*Directions for this task*: Word for word, transcribe the data below from the line with "Abbreviation Metered := (Calls * Disk)%type." to the line with "Ok pending =>", keeping both of those lines.

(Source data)
"""
(* ===== verification/WalMetrics.v ===== *)
(** The write-ahead log with its metrics: [oi-storage/src/wal.rs] once more, now
    with every call to the recorder.  The instrumented drainer and store are
    shown to do what those of [Wal] do, and the counters to account for the
    files of the queue. *)

From Stdlib Require Import ZArith Lia String.
From stdpp Require Import base option list strings gmap sorting relations.
From S2P Require Import Prelude Externals Concrete Domain Repository Wal Metrics.
Open Scope Z_scope.
Open Scope oi_scope.

Definition oi_wal_write_bytes_total : Key := ("oi_wal_write_bytes_total"%string, []).
Definition oi_wal_writes_total : Key := ("oi_wal_writes_total"%string, []).
Definition oi_wal_acks_total : Key := ("oi_wal_acks_total"%string, []).
Definition oi_wal_reaped_total : Key := ("oi_wal_reaped_total"%string, []).
Definition oi_wal_crc_mismatch_total : Key := ("oi_wal_crc_mismatch_total"%string, []).
Definition oi_wal_drained_total : Key := ("oi_wal_drained_total"%string, []).
Definition oi_wal_quarantined_total : Key := ("oi_wal_quarantined_total"%string, []).
Definition oi_wal_pending_files : Key := ("oi_wal_pending_files"%string, []).
Definition oi_wal_oldest_pending_age_seconds : Key :=
  ("oi_wal_oldest_pending_age_seconds"%string, []).

(** * The operations *)

Section metered.
Context {DL : DecimalLib} {TL : TimeLib} {SC : SnapCodec}.

(** A node's directory with the calls its process made. *)
Abbreviation Metered := (Calls * Disk)%type.

(** [ts_ms] of the oldest file against the clock, in milliseconds. *)
Definition gauge_age (clk : option Z) (pending : list string) : Z :=
  match head pending with
  | Some name =>
      match parse_ts_ms name with
      | Some ts_ms => saturating_sub (default ts_ms clk) ts_ms
      | None => 0
      end
  | None => 0
  end.

Definition m_refresh_metrics (w : FileWal) : SE Metered CoreError unit :=
  listed ← se_try (se_snd (wal_pending w));
  match listed with
  | Err _ => mret tt
  | Ok pending => emit_reading (λ d,
      [SetGauge oi_wal_pending_files (Exactly (Z.of_nat (length pending)));
       SetGauge oi_wal_oldest_pending_age_seconds
         (Thousandths (gauge_age (clock d) pending))])
  end.

Definition m_append (w : FileWal) (snaps : list OiSnapshot) : SE Metered CoreError string :=
  payload ← se_lift (map_err (λ e, CStorage ("wal msgpack: " +:+ e)) (mp_encode_batch snaps));
  ts_ms ← se_snd now_ms;
  id ← se_snd uuid_v4;
  let final_path := final_name ts_ms id in
  let tmp_path := tmp_name final_path in
  let crc := crc32 payload in
  let total_bytes := Z.of_nat FRAME_HEADER_LEN + Z.of_nat (length payload) in
  f ← se_snd (se_map_err (storage_err ("wal create " +:+ dbg_path w tmp_path)) (fs_create tmp_path));
  f ← se_snd (se_map_err (storage_err "wal write magic") (fs_write_all f FRAME_MAGIC));
  f ← se_snd (se_map_err (storage_err "wal write crc") (fs_write_all f (be_bytes32 crc)));
  f ← se_snd (se_map_err (storage_err "wal write payload") (fs_write_all f payload));
  _ ← se_snd (se_map_err (storage_err "wal fsync") (fs_sync_all f));
  _ ← se_snd (se_map_err (storage_err "wal rename") (fs_rename tmp_path final_path));
  _ ← emit (Increment oi_wal_write_bytes_total total_bytes);
  _ ← emit (Increment oi_wal_writes_total 1);
  _ ← m_refresh_metrics w;
  _ ← se_try (se_snd (count_pending w));
  mret final_path.

Definition m_ack (w : FileWal) (path : string) : SE Metered CoreError unit := λ '(cs, d),
  match fs_remove_file path d with
  | (Ok _, d') => (Ok tt, (cs ++ [Increment oi_wal_acks_total 1], d'))
  | (Err IoNotFound, d') => (Ok tt, (cs, d'))
  | (Err e, d') => (Err (storage_err ("wal ack " +:+ dbg_path w path) e), (cs, d'))
  end.

(** One file of the reaper's loop: whether it was removed, [None] at the first
    young one. *)
Definition m_reap_file (w : FileWal) (now_ms cutoff_ms : Z) (path : string)
  : SE Metered CoreError (option bool) := λ '(cs, d),
  match parse_ts_ms path with
  | None => (Ok (Some false), (cs, d))
  | Some ts_ms =>
      if saturating_sub now_ms ts_ms <=? cutoff_ms then (Ok None, (cs, d))
      else match fs_remove_file path d with
           | (Ok _, d') => (Ok (Some true), (cs ++ [Increment oi_wal_reaped_total 1], d'))
           | (Err IoNotFound, d') => (Ok (Some false), (cs, d'))
           | (Err e, d') => (Err (storage_err ("wal reap " +:+ dbg_path w path) e), (cs, d'))
           end
  end.
Fixpoint m_reap_loop (w : FileWal) (now_ms cutoff_ms : Z) (pending : list string) (reaped : Z)
  : SE Metered CoreError Z :=
  match pending with
  | [] => mret reaped
  | path :: rest =>
      removed ← m_reap_file w now_ms cutoff_ms path;
      match removed with
      | None => mret reaped
      | Some true => m_reap_loop w now_ms cutoff_ms rest (reaped + 1)
      | Some false => m_reap_loop w now_ms cutoff_ms rest reaped
      end
  end.

Definition m_reap_older_than (w : FileWal) (max_age_ms : Z) : SE Metered CoreError Z := λ '(cs, d),
  match wal_pending w d with
  | (Ok pending, d) => m_reap_loop w (default 0 (clock d)) max_age_ms pending 0 (cs, d)
  | (Err e, d) => (Err e, (cs, d))
  end.

(** [read]: the checksum failure is counted. *)
Definition crc_mismatch (bytes : list Z) : bool :=
  (FRAME_HEADER_LEN <=? length bytes)%nat && bool_decide (take 4 bytes = FRAME_MAGIC)
  && negb (be_value32 (take 4 (drop 4 bytes)) =? crc32 (drop FRAME_HEADER_LEN bytes)).
Definition m_read (w : FileWal) (path : string) : SE Metered CoreError (list OiSnapshot) :=
  bytes ← se_snd (se_map_err (storage_err ("wal read " +:+ dbg_path w path)) (fs_read path));
  _ ← (if crc_mismatch bytes then emit (Increment oi_wal_crc_mismatch_total 1) else mret tt);
  se_lift (decode_frame w path bytes).

Definition m_quarantine (path : string) : SE Metered CoreError unit :=
  renamed ← se_try (se_snd (fs_rename path (corrupt_name path)));
  match renamed with
  | Err _ => mret tt
  | Ok _ => emit (Increment oi_wal_quarantined_total 1)
  end.

Section drainer.
Context {W : Type}.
"""
*Solution below*:
Abbreviation Metered := (Calls * Disk)%type.

(** [ts_ms] of the oldest file against the clock, in milliseconds. *)
Definition gauge_age (clk : option Z) (pending : list string) : Z :=
  match head pending with
  | Some name =>
      match parse_ts_ms name with
      | Some ts_ms => saturating_sub (default ts_ms clk) ts_ms
      | None => 0
      end
  | None => 0
  end.

Definition m_refresh_metrics (w : FileWal) : SE Metered CoreError unit :=
  listed ← se_try (se_snd (wal_pending w));
  match listed with
  | Err _ => mret tt
  | Ok pending => emit_reading (λ d,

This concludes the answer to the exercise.